![]() |
In onderdeel A1 komen enkele ethische en professionele uitgangspunten aan bod. In hoeverre kunnen en moeten hulpverleners in de geestelijke gezondheidszorg (en dus ook de praktijkondersteuner huisarts) zich met religie of spiritualiteit inlaten? In onderdeel A2 worden enkele denkmodellen besproken met betrekking tot de relatie tussen religiositeit en psychopathologie.
Vooral op het gebied van depressie reikt de epidemiologische onderzoeksliteratuur diverse inzichten aan. Vervolgens komen uiteenlopende uitingsvormen van religiositeit en spiritualiteit in de psychopathologie aan bod. Die uitingsvormen van psychopathologie in religieuze of spirituele termen zullen voor enkele prototypische symptomen worden behandeld: religieuze wanen, spirituele ervaringen bij de manie, schuld en verlating, dwangverschijnselen en schizotypie. Het gaat hierbij om diagnostiek en weging van religieuze en spirituele overtuigingen als symptoom, dan wel als betekenisgeving (coping) in moeilijke tijden.

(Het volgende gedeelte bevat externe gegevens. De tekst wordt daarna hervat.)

Lemma addKnownPeerTo_links_both_witness :
  let w := snd (getOrCreatePeer (sampleEnv 10000) (Some "CCCC"%string) (onePeer (sampleEnv 10000))) in
  let w' := addKnownPeerTo 1%nat O true w in
  JsMap.has "CCCC"%string (knownPeers (peerHeap w' O)) = true
  /\ JsMap.has "BBBB"%string (knownPeers (peerHeap w' 1%nat)) = true.
Proof.
  cbv zeta.
  destruct (proj2 (addKnownPeerTo_links_both 1%nat O true
                     (snd (getOrCreatePeer (sampleEnv 10000) (Some "CCCC"%string)
                             (onePeer (sampleEnv 10000)))))
              "CCCC"%string "BBBB"%string) as (A & B & _).
  - vm_compute. reflexivity.
  - vm_compute. reflexivity.
  - discriminate.
  - discriminate.
  - discriminate.
  - split; [exact A | exact B].
Defined.
(** * GitHubSync: a shallow embedding of [src/github_sync.py]

    The controller [GitHubSync] keeps a run counter in a local file and issues
    remote calls through a PyGithub [Repository] object.  The embedding keeps
    the controller's fields, the counter file, the log and the sequence of
    remote calls in one explicit state, threads it through a small
    state-and-exception monad, and takes the remote platform as an oracle
    that answers each call with a value or with an exception. *)

From Stdlib Require Import ZArith NArith String Ascii List Bool Lia.
From Stdlib Require Import SpecFloat DecimalString DecimalZ.
Import ListNotations.

Local Open Scope string_scope.
Local Open Scope Z_scope.

(* ================================================================= *)
(** ** Python values used by the source *)

Module Py.

(** Exceptions, by class.  [GithubException] stands for the class and its
    subclasses (what [except GithubException] catches); [OtherException] is
    any class outside the ones named here, e.g. a network error raised by the
    HTTP layer under PyGithub. *)
Inductive exn :=
| GithubException (text : string)
| ZeroDivisionError (text : string)
| ValueError (text : string)
| OverflowError (text : string)
| UnicodeDecodeError (text : string)
| OtherException (text : string).

(** [str(e)] as the f-strings of the log lines print it. *)
Definition exn_str (e : exn) : string :=
  match e with
  | GithubException t | ZeroDivisionError t | ValueError t
  | OverflowError t | UnicodeDecodeError t | OtherException t => t
  end.

Definition is_GithubException (e : exn) : bool :=
  match e with GithubException _ => true | _ => false end.

Inductive result (A : Type) :=
| Return (a : A)
| Raise (e : exn).
Arguments Return {A} a.
Arguments Raise {A} e.

(** *** Strings *)

Definition nl : string := String (ascii_of_nat 10) EmptyString.
(** The device ID: a [derId] among the keyword arguments is the ID as it
    is, of whatever type, and whatever the power rating; without it, a power
    rating of exactly [1000 k] volt-ampere below [2 ** 53] in size, where
    the division of doubles is exact, be it an [int] or a [float], gives
    the decimal numeral of [k], so that different ratings in kVA give
    different IDs; an [int] of size [2 ** 1024] or more, which is too large
    to convert to a float, raises the [OverflowError]; a rating that is
    not a real number raises a [TypeError], and arguments with neither key
    raise the [ValueError]. *)
Theorem get_DER_id_of_rating {S} (kwargs : dict) (s : S) :
  (∀ v, kwargs !! "derId" = Some v → get_DER_id kwargs s = (Returned v, s))
  ∧ (∀ k rating,
       kwargs !! "derId" = None →
       kwargs !! "powerRating" = Some rating →
       (Z.abs (1000 * k) < 2 ^ 53)%Z →
       rating = VInt (1000 * k) ∨ rating = VFloat (inject_Z (1000 * k)) →
       get_DER_id kwargs s = (Returned (VStr (pretty k)), s))
  ∧ (∀ k k' : Z, pretty k = pretty k' → k = k')
  ∧ (∀ n : Z,
       kwargs !! "derId" = None →
       kwargs !! "powerRating" = Some (VInt n) →
       (2 ^ 1024 <= Z.abs n)%Z →
       get_DER_id kwargs s = (Raised (earlier OverflowError), s))
  ∧ (∀ rating,
       kwargs !! "derId" = None →
       kwargs !! "powerRating" = Some rating →
       real_number rating = None →
       get_DER_id kwargs s
       = (Raised (TypeError_ (msg_not_a_real_number (type_of rating))), s))
  ∧ (kwargs !! "derId" = None → kwargs !! "powerRating" = None →
     get_DER_id kwargs s = (Raised (ValueError_ msg_no_DER_id), s)).
Proof.
  unfold get_DER_id. split; [|split; [|split; [|split; [|split]]]].
  - by intros v ->.
  - intros k rating -> -> Hk [-> | ->]; simpl; by rewrite kilo_thousands.
  - intros k k' Heq. by apply (inj pretty).
  - intros n -> -> Hn. simpl. by rewrite kilo_overflow.
  - by intros rating -> -> ->.
  - by intros -> ->.
Qed.

Lemma get_DER_id_of_rating_witness :
  get_DER_id (<["powerRating" := VFloat (inject_Z (1000 * 50))]> ∅) tt
  = (Returned (VStr "50"), tt).
Proof.
  destruct (get_DER_id_of_rating
              (<["powerRating" := VFloat (inject_Z (1000 * 50))]> ∅) tt)
    as (_ & Hrating & _).
  apply (Hrating 50%Z (VFloat (inject_Z (1000 * 50)))).
  - reflexivity.
  - reflexivity.
  - reflexivity.
  - right. reflexivity.
Defined.

(** Past [2 ** 53] the rating is rounded twice, when it is converted and
    when it is divided: the [int] 9007199254740993000 is no multiple of
    1000 any more as a double, and the ID is not the numeral of its
    thousands. *)
Lemma get_DER_id_rounds_as_double :
  get_DER_id (<["powerRating" := VInt 9007199254740993000]> ∅) tt
  = (Returned (VStr "9007199254740994"), tt).
Proof. vm_compute. reflexivity. Qed.

(** ** get_DER_config_for, get_DER_parent_id and get_DER_parent_config *)

Section Parent.

Variable read_config_objects : string → M heap (gmap string positive).

(** A string ID in a file that parses: the object of the ID, or the
    [KeyError] that lists the IDs of the file. *)
Lemma get_DER_config_for_string (configFile s : string) (h h1 : heap)
    (objects : gmap string positive) :
  read_config_objects configFile h = (Ok objects, h1) →
  get_DER_config_for read_config_objects configFile (VStr s) h
  = match objects !! s with
    | Some l => (Returned (VDict l), h1)
    | None =>
      (Raised (earlier (KeyError
                 (msg_config_not_found s configFile
                    (map_to_list (VDict <$> objects)).*1))), h1)
    end.
Proof.
  intros Hread. unfold get_DER_config_for, lift, get_DER_config.
  unfold bind at 1. unfold read_config, bind at 1. rewrite Hread.
  unfold ret at 1. unfold bind.
  destruct (objects !! s) as [l|] eqn:Hs.
  - rewrite bool_decide_eq_true_2.
    + unfold ret, local_getitem. by rewrite lookup_fmap, Hs.
    + apply ResolverProofs.elem_of_available_ids.
      rewrite lookup_fmap, Hs. by eexists.
  - rewrite bool_decide_eq_false_2; [done|].
    rewrite ResolverProofs.elem_of_available_ids, lookup_fmap, Hs.
    by intros [? ?].
Qed.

Het onderdeel B1 bespreekt aspecten van de persoonlijke bejegening ten aanzien van het onderwerp religie en spiritualiteit in het contact met patiënten. Welke gespreksaanpak is nuttig? Welke componenten horen bij een religieuze anamnese? Verder komen religiositeit en spiritualiteit in het psychotherapeutisch contact aan de orde (onderdeel B2).